"Whether we want to accept it or not, Cuba is undergoing a transformation. In this transformation, the institution with the highest expectations from Cuba society to provide a response is the Catholic Church," said Archbishop Carlos Aguiar Retes of Tlalnepantla, Mexico, president of the council, known by its Spanish acronym as CELAM.
"The Church continues being an entity with a presence across the island, with small groups, but it's there," said the archbishop, whose archdiocese covers the northern suburbs of Mexico City. "There's no other institution of this type that can give this response to persons so that they can express their faith in a community."
Jesuit Father Federico Lombardi, Vatican spokesman, has confirmed that Pope Francis will travel to Cuba in September, visiting the island prior to his Sept. 22-27 three-city tour of the United States. It marks the second time in less than four years that a pontiff will travel to the Caribbean country; Pope Benedict XVI visited in 2012.
The visit comes as Cuba and the United States work to re-establish diplomatic relations and build stronger economic ties. Pope Francis played a role in the reconciliation. He urged both sides to start talking and the Vatican hosted secret talks between American and Cuban officials. His trip was another opportunity "to promote this opening between the United States and Cuban governments," Aguiar told Catholic News Service.
Additionally, "the concern over Cuba is very large on the part of the Catholic Church," he said.
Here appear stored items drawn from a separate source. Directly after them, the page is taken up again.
(** (C36) Applying a BSDIFF patch, whatever its bytes: [apply_bsdiff] never panics, and it
    returns [t] exactly when the patch is a header, a control block of byte triples, a
    diff block and an extra block, all within the limits, whose triples, read as
    operations on the base, use up both blocks and spell out [t], of the announced
    size.  So the loop with its five positions and its in-place buffer computes the
    meaning of the triples. *)
Theorem bsdiff_apply_spec base patch size limits :
  len patch ≤ ISIZE_MAX →
  no_panic (apply_bsdiff base patch size limits)
  ∧ ∀ t, apply_bsdiff base patch size limits = Ok t ↔
      ∃ ts diff extra, bsdiff_layout limits size patch ts diff extra
        ∧ patched base (triple_ints <$> ts) 0 diff extra = Some t ∧ len t = size.
Proof.
  unfold ISIZE_MAX. intros Hl.
  assert (Hok : ∀ ts diff extra t, bsdiff_layout limits size patch ts diff extra →
    apply_bsdiff base patch size limits = Ok t ↔
    patched base (triple_ints <$> ts) 0 diff extra = Some t ∧ len t = size).
  { intros ts diff extra t Hlay.
    pose proof (apply_bsdiff_layout base patch size limits ts diff extra Hlay ltac:(lia)) as H.
    destruct (patched _ _ _ _ _) as [u|]; cbn in H; [|destruct H as [e ->]; naive_solver].
    destruct (Z.eqb_spec (len u) size); [rewrite H|destruct H as [e ->]]; naive_solver. }
  destruct (apply_bsdiff_layout_or_err base patch size limits ltac:(lia))
    as [[e He]|(ts & diff & extra & Hlay)].
  - rewrite He. split; [done|]. intros t. split; [done|].
    intros (ts & diff & extra & Hlay & H). apply (Hok _ _ _ _ Hlay) in H. congruence.
  - pose proof (apply_bsdiff_layout base patch size limits ts diff extra Hlay ltac:(lia)) as H.
    split.
    + unfold decided in H. destruct (accepts _ _); [by rewrite H|by destruct H as [e ->]].
    + intros t. split; [|naive_solver]. intros Ht. exists ts, diff, extra.
      split; [done|]. by apply (Hok _ _ _ _ Hlay).
Qed.

(** Round trip of the BSDIFF codec: for every base and target the generator either
    refuses because one of the limits is exceeded, or returns a patch of 56 bytes more
    than the target, and the decoder turns the base and that patch into the target. *)
Theorem bsdiff_roundtrip base target limits :
  len base ≤ ISIZE_MAX → 56 + len target ≤ ISIZE_MAX →
  (generate_fits base target limits →
     ∃ p, generate_bsdiff_patch base target limits = Ok p ∧ len p = 56 + len target
       ∧ apply_bsdiff base p (len target) limits = Ok target)
  ∧ (¬ generate_fits base target limits →
     ∃ e, generate_bsdiff_patch base target limits = Err e).
Proof.
  intros Hb Ht. destruct (generate_bsdiff_patch_spec base target limits Hb Ht)
    as (ds & Lds & Hds & Hok & Herr). split; [|exact Herr].
  unfold ISIZE_MAX in *. clear Herr. intros Hf. specialize (Hok Hf).
  pose proof (len_nonneg base). pose proof (len_nonneg target).
  set (d := len base `min` len target) in *. set (ex := slice target d (len target)) in *.
  assert (Lex : len ex = len target - d) by (unfold ex; rewrite len_slice; lia).
  set (ts := [(encode_bsdiff_int d, encode_bsdiff_int (len target - d), encode_bsdiff_int 0)]).
  eexists. split; [exact Hok|].
  match goal with |- len ?x = _ ∧ _ => set (p := x) end.
  assert (Lp : len p = 56 + len target).
  { unfold p. rewrite !len_app, !len_encode_bsdiff_int, len_magic. lia. }
  split; [done|]. assert (Hlay : bsdiff_layout limits (len target) p ts ds ex).
  { exists (encode_bsdiff_int 24), (encode_bsdiff_int d), (encode_bsdiff_int (len target)).
    unfold generate_fits in Hf. fold d in Hf.
    rewrite !len_encode_bsdiff_int, !int_of_encode by lia. change (len ts) with 1.
    split_and!; try lia.
    - unfold p, control, ts. cbn. by rewrite app_nil_r, <- !app_assoc.
    - repeat constructor; apply len_encode_bsdiff_int. }
  pose proof (apply_bsdiff_layout base p _ limits ts ds ex Hlay ltac:(lia)) as H1.
  assert (Hp : patched base (triple_ints <$> ts) 0 ds ex = Some target).
  { cbn. rewrite !int_of_encode by lia. unfold triple_fits.
    replace (_ && _) with true by lia. rewrite <- Lex, <- Lds.
    unfold len. rewrite !Nat2Z.id, !drop_all, !take_ge by lia.
    change (_ && _) with true. cbn [mbind option_bind]. rewrite app_nil_r, Hds.
    unfold ex. by rewrite slice_app_split, slice_full by lia. }
  rewrite Hp in H1. unfold decided, accepts in H1. rewrite Z.eqb_refl in H1. exact H1.
Qed.

Section witnesses.
Definition sample_base : list byte := byte_of <$> [10; 20; 30; 40].
Definition sample_target : list byte := byte_of <$> [11; 20; 250; 40; 7; 8].
Definition sample_patch : list byte := Eval vm_compute in
  match generate_bsdiff_patch sample_base sample_target default_limits with
  | Ok p => p | _ => [] end.

Lemma bsdiff_apply_spec_witness :
  ∃ ts diff extra, bsdiff_layout default_limits 6 sample_patch ts diff extra
    ∧ patched sample_base (triple_ints <$> ts) 0 diff extra = Some sample_target.
Proof.
  destruct (bsdiff_apply_spec sample_base sample_patch 6 default_limits) as [_ H];
    [vm_compute; discriminate|].
  destruct (proj1 (H sample_target)) as (ts & diff & extra & Hl & Hp & _);
    [vm_compute; reflexivity|].
  by exists ts, diff, extra.
Defined.

Lemma bsdiff_roundtrip_witness :
  generate_fits sample_base sample_target default_limits
  ∧ ∃ p, generate_bsdiff_patch sample_base sample_target default_limits = Ok p
      ∧ apply_bsdiff sample_base p (len sample_target) default_limits = Ok sample_target.
Proof.
  assert (Hf : generate_fits sample_base sample_target default_limits)
    by (unfold generate_fits; vm_compute; split_and!; discriminate).
  split; [exact Hf|].
  destruct (bsdiff_roundtrip sample_base sample_target default_limits) as [H _];
    [vm_compute; discriminate..|].
  destruct (H Hf) as (p & Hp & _ & Ha). by exists p.
Defined.

(** A zero with the sign bit set is read as zero, so the integer code is not canonical. *)
Example negative_zero : decode_bsdiff_int (byte_of <$> [0; 0; 0; 0; 0; 0; 0; 0x80]) = Ok 0.
Proof. reflexivity. Qed.
End witnesses.

End Bsdiff.
(* ===== verification/Vcdiff.v ===== *)
(** * The VCDIFF patch codec

    Models [crates/sar-delta/src/vcdiff.rs]: the code table, the byte reader, the
    address cache, the decoder (windows and their instructions) and the generator.

    Plain [+] on [usize] panics in a build with overflow checks and wraps in a release
    build; the decoder is a function of that build setting ([overflow_checks]). *)

From S2P Require Import Prelude Patch.

Module Vcdiff.
Import PatchError.

Definition S_NEAR : Z := 4.
Definition S_SAME : Z := 3.
Definition N_MODES : Z := 2 + S_NEAR + S_SAME.

Definition VCDIFF_MAGIC : list Z := [0xD6; 0xC3; 0xC4].
Definition VCDIFF_VERSION : Z := 0x00.
Definition VCDIFF_STREAM_HEADER : list byte := byte_of <$> (VCDIFF_MAGIC ++ [VCDIFF_VERSION]).
Definition VCDIFF_HEADER_INDICATOR_NONE : Z := 0x00.
Definition VCDIFF_WINDOW_INDICATOR_NONE : Z := 0x00.
Definition VCDIFF_DELTA_INDICATOR_NONE : Z := 0x00.
Definition VCDIFF_DELTA_INDICATOR_SECONDARY_MASK : Z := 0x07.
Definition VCDIFF_ADD_VARINT_CODE : Z := 0x01.
Definition ADD_ONLY_WINDOW_COUNT : Z := 1.
Definition ADD_ONLY_INSTRUCTION_COUNT : Z := 1.
Definition VCD_DECOMPRESS : Z := 0x01.
Definition VCD_CODETABLE : Z := 0x02.
Definition VCD_SOURCE : Z := 0x01.
Definition VCD_TARGET : Z := 0x02.
Definition VCDIFF_WINDOW_INDICATOR_KNOWN_MASK : Z := Z.lor VCD_SOURCE VCD_TARGET.

(** ** The code table *)

(** [enum InstType], [struct InstDef] and [struct CodeEntry]. *)
Inductive InstType : Set := Noop | Add | Run | Copy.
#[global] Instance inst_type_eq_dec : EqDecision InstType.
Proof. solve_decision. Defined.
Record InstDef := { ty : InstType; size : Z; mode : Z }.
Definition noop : InstDef := {| ty := Noop; size := 0; mode := 0 |}.
Definition add (size : Z) : InstDef := {| ty := Add; size := size; mode := 0 |}.
Definition run : InstDef := {| ty := Run; size := 0; mode := 0 |}.
Definition copy (size mode : Z) : InstDef := {| ty := Copy; size := size; mode := mode |}.
Record CodeEntry := { inst1 : InstDef; inst2 : InstDef }.
Definition single (inst : InstDef) : CodeEntry := {| inst1 := inst; inst2 := noop |}.
Definition double (i1 i2 : InstDef) : CodeEntry := {| inst1 := i1; inst2 := i2 |}.

(** The entries in the order the loops write them; [take] is the [break 'outer] at
    index 256. *)
Definition build_default_code_table : list CodeEntry :=
  [single noop; single (add 0); single run]
  ++ (single ∘ add <$> seqZ 1 16)
  ++ (mode ← seqZ 0 N_MODES;
      single (copy 0 mode) :: ((λ s, single (copy s mode)) <$> seqZ 4 15))
  ++ take 93 (add_size ← seqZ 1 4; mode ← seqZ 0 N_MODES; copy_size ← seqZ 4 3;
              [double (add add_size) (copy copy_size mode)]).

(** [struct VcdiffLimits]. *)
Record VcdiffLimits := {
  max_patch_size : Z; max_window_count : Z; max_instruction_count : Z; max_output_size : Z }.
Definition default_limits : VcdiffLimits :=
  {| max_patch_size := 512 * 1024 * 1024; max_window_count := 1000000;
     max_instruction_count := 10000000; max_output_size := 1024 * 1024 * 1024 |}.
Definition unlimited : VcdiffLimits :=
  {| max_patch_size := U64_MAX; max_window_count := USIZE_MAX;
     max_instruction_count := USIZE_MAX; max_output_size := U64_MAX |}.

Section decoder.
(** Whether the build panics on integer overflow (a debug build) or wraps. *)
Context (overflow_checks : bool).

Definition plain_add (a b : Z) : result PatchError.t Z :=
  if a + b <? 2 ^ 64 then Ok (a + b)
  else if overflow_checks then Panic else Ok ((a + b) mod 2 ^ 64).

(** ** The byte reader *)
Record ByteReader := { data : list byte; pos : Z }.
Definition new_reader (data : list byte) : ByteReader := {| data := data; pos := 0 |}.
Definition remaining (r : ByteReader) : Z := saturating_sub (len (data r)) (pos r).
Definition is_empty (r : ByteReader) : bool := pos r >=? len (data r).
Lemma encode_context_inj a b :
  context_typed a → context_typed b →
  encode_tls_exporter_context_v1 a = encode_tls_exporter_context_v1 b → a = b.
Proof.
  destruct a as [a1 a2 a3 a4 ah a5 a6 au a7 asl], b as [b1 b2 b3 b4 bh b5 b6 bu b7 bsl].
  unfold context_typed, encode_tls_exporter_context_v1.
  cbn [TlsExporterContextV1.transport_profile_id TlsExporterContextV1.sar_major_version
    TlsExporterContextV1.sar_minor_version TlsExporterContextV1.global_header_hash_algo_id
    TlsExporterContextV1.global_header_hash TlsExporterContextV1.aead_algo_id
    TlsExporterContextV1.stream_id TlsExporterContextV1.session_uuid
    TlsExporterContextV1.key_usage_id TlsExporterContextV1.salt].
  intros (A1 & A2 & A3 & A4 & AH & A5 & A6 & AU & A7 & AS)
    (B1 & B2 & B3 & B4 & BH & B5 & B6 & BU & B7 & BS) H.
  apply app_inj_len in H as [_ H]; [|done].
  do 5 (apply app_inj_len in H as [?E H]; [|done]).
  assert (Hh : len ah = len bh) by (apply byte_of_inj8; congruence).
  apply app_inj_len in H as [-> H]; [|done].
  do 2 (apply app_inj_len in H as [?E H]; [|done]).
  apply app_inj_len in H as [E7 H]; [|by rewrite !len_le_bytes].
  apply app_inj_len in H as [-> H]; [|lia].
  do 2 (apply app_inj_len in H as [?E H]; [|done]).
  apply (f_equal le_val) in E7. rewrite !le_val_bytes in E7 by done.
  repeat match goal with E : [byte_of ?a] = [byte_of ?b] |- _ =>
    assert (a = b) by (apply byte_of_inj8; congruence); clear E end.
  congruence.
Qed.

(** Key separation of the TLS exporter: two well-typed contexts that differ in any
    field (transport, version, header hash, algorithm, stream, session, direction or
    salt) are encoded differently, so that no two uses of a connection share the
    exporter context their key is derived from. *)
Theorem exporter_context_separates a b :
  context_typed a → context_typed b → a ≠ b →
  encode_tls_exporter_context_v1 a ≠ encode_tls_exporter_context_v1 b.
Proof. intros Ha Hb Hne H. apply Hne. by apply encode_context_inj. Qed.

Definition sample_context (usage : Z) : TlsExporterContextV1.t := {|
  TlsExporterContextV1.transport_profile_id := TLS_EXPORTER_TRANSPORT_QUIC;
  TlsExporterContextV1.sar_major_version := 1; TlsExporterContextV1.sar_minor_version := 0;
  TlsExporterContextV1.global_header_hash_algo_id := HASH_SHA256;
  TlsExporterContextV1.global_header_hash := zeros 32;
  TlsExporterContextV1.aead_algo_id := ENCR_AES256_GCM;
  TlsExporterContextV1.stream_id := 7; TlsExporterContextV1.session_uuid := zeros 16;
  TlsExporterContextV1.key_usage_id := usage; TlsExporterContextV1.salt := [] |}.
Lemma exporter_context_separates_witness :
  encode_tls_exporter_context_v1 (sample_context TLS_EXPORTER_KEY_USAGE_CLIENT_TO_SERVER)
  ≠ encode_tls_exporter_context_v1 (sample_context TLS_EXPORTER_KEY_USAGE_SERVER_TO_CLIENT).
Proof.
  apply exporter_context_separates; [unfold context_typed, fits; vm_compute; intuition congruence..|].
  discriminate.
Defined.

End Kms.
(* ===== verification/StreamParser.v ===== *)
(** * The streaming parser

    Models [crates/sar-archive/src/stream.rs]: a parser that is fed byte chunks and emits
    the events of the archives in the stream, header by header and entry by entry.  Its
    fields are the record [StreamArchiveParser]; the options and the key provider, which
    do not change, are parameters of the section.  A step is a loop over the states: a
    pass through the loop body is [step_once], which returns or continues, and the loop is
    [step_loop] with the fuel [step] gives it. *)

From S2P Require Import Prelude Errors Limits Flags Cursor Format Lfh Reads Crypto Kms Transform Metadata EntryDecode.

Module StreamParser.
Import Limits EntryDecode.

Definition SAR_MAGIC : list byte := [x53; x41; x52; x21].

(** [enum StreamParseState]. *)
Inductive StreamParseState : Set :=
  | NeedGlobalHeader | NeedLocalFileHeader | NeedPayload | TransformingEntry | EntryReady
  | NeedCentralDictionaryOrFooter | ArchiveComplete | Error.
#[global] Instance parse_state_eq_dec : EqDecision StreamParseState.
Proof. solve_decision. Defined.

Record StreamArchiveSummary := { summary_entry_count : Z; summary_flags : Z; indexed : bool }.

(** [enum StreamEvent] and [enum StreamStep]. *)
Inductive StreamEvent :=
  | EvGlobalHeader (h : Format.GlobalHeader) | EvEntry (e : EntryReader)
  | EvArchiveComplete (s : StreamArchiveSummary).
Inductive StreamStep :=
  | NeedMore (needed : option Z) | Ready (ev : StreamEvent) | Complete.

Record PendingEntry := {
  pending_lfh : Lfh.LocalFileHeader; pending_lfh_bytes : list byte; payload_offset : Z;
  encoded_payload : option (list byte) }.
Record ActiveArchive := {
  active_header : Format.GlobalHeader; global_flags_section : list byte; entry_count : Z }.

Record StreamArchiveParser := {
  state : StreamParseState; buffer : list byte; consumed : Z; finalized : bool;
  absolute_offset : Z; archive : option ActiveArchive; pending_entry : option PendingEntry }.

(** Assignments to one field. *)
Definition set_state (p : StreamArchiveParser) (s : StreamParseState) : StreamArchiveParser :=
  {| state := s; buffer := buffer p; consumed := consumed p; finalized := finalized p;
     absolute_offset := absolute_offset p; archive := archive p;
     pending_entry := pending_entry p |}.
Definition set_archive (p : StreamArchiveParser) (a : option ActiveArchive) : StreamArchiveParser :=
  {| state := state p; buffer := buffer p; consumed := consumed p; finalized := finalized p;
     absolute_offset := absolute_offset p; archive := a; pending_entry := pending_entry p |}.
Definition set_pending (p : StreamArchiveParser) (e : option PendingEntry) : StreamArchiveParser :=
  {| state := state p; buffer := buffer p; consumed := consumed p; finalized := finalized p;
     absolute_offset := absolute_offset p; archive := archive p; pending_entry := e |}.
Definition set_input (p : StreamArchiveParser) (b : list byte) (c off : Z) : StreamArchiveParser :=
  {| state := state p; buffer := b; consumed := c; finalized := finalized p;
     absolute_offset := off; archive := archive p; pending_entry := pending_entry p |}.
Cuba is considered one of the least Catholic countries in Latin America and the Caribbean with just 27 per cent of the population professing the faith, according to a survey by Univision and Fusion. The small number of professed Catholics is a consequence of the communist government's policy of secularism imposed after the 1959 revolution. The Cuban Church is small, but has been regaining ground since St. John Paul II visited in 1998 and restrictions on religion were loosened.
"Cuban society, regrettably, lost its religiosity. It was beaten back into an individual religiosity," expressed in forms such as Santeria, Aguiar said. "If the Cuban Catholic Church is supported, is accompanied at this time, when there is this transformation of the Cuban society, the Catholic Church could regain its significant presence."
Pope Francis already has announced plans to visit three South American countries — Ecuador, Bolivia and Paraguay — in July.
The trips reinforce the vision outlined in a document — edited by the Pope when he was the archbishop of Buenos Aires, Argentina — at the Fifth General Conference of the Bishops of Latin America and the Caribbean in Aparecida, Brazil, in 2007. The document appealed to Catholics on the continent to make missions a priority and came partly in response to the precipitous decline in the Catholic population of many countries.
"What Aparecida proposed was to go out for (people,) that we don't stay satisfied attending to those that have come (to Church), rather that we be willing to go for those who are distant or those that have fallen away or those that are indifferent, but continue being Catholic," Aguiar said.
"It's a gigantic challenge because our mentality, particularly clerical, isn't made for this."
By visiting three of the poorer countries on the continent, the Pope is continuing his policy of putting peripheral places at the centre of Church life, said Aguiar.
"These are three countries that don't count much in the Latin American outlook," he said. "They're small with many problems, historically difficult constitutions, particularly Bolivia and Paraguay. When the Pope says, 'Go to the periphery,' he also means, going to peripheral countries."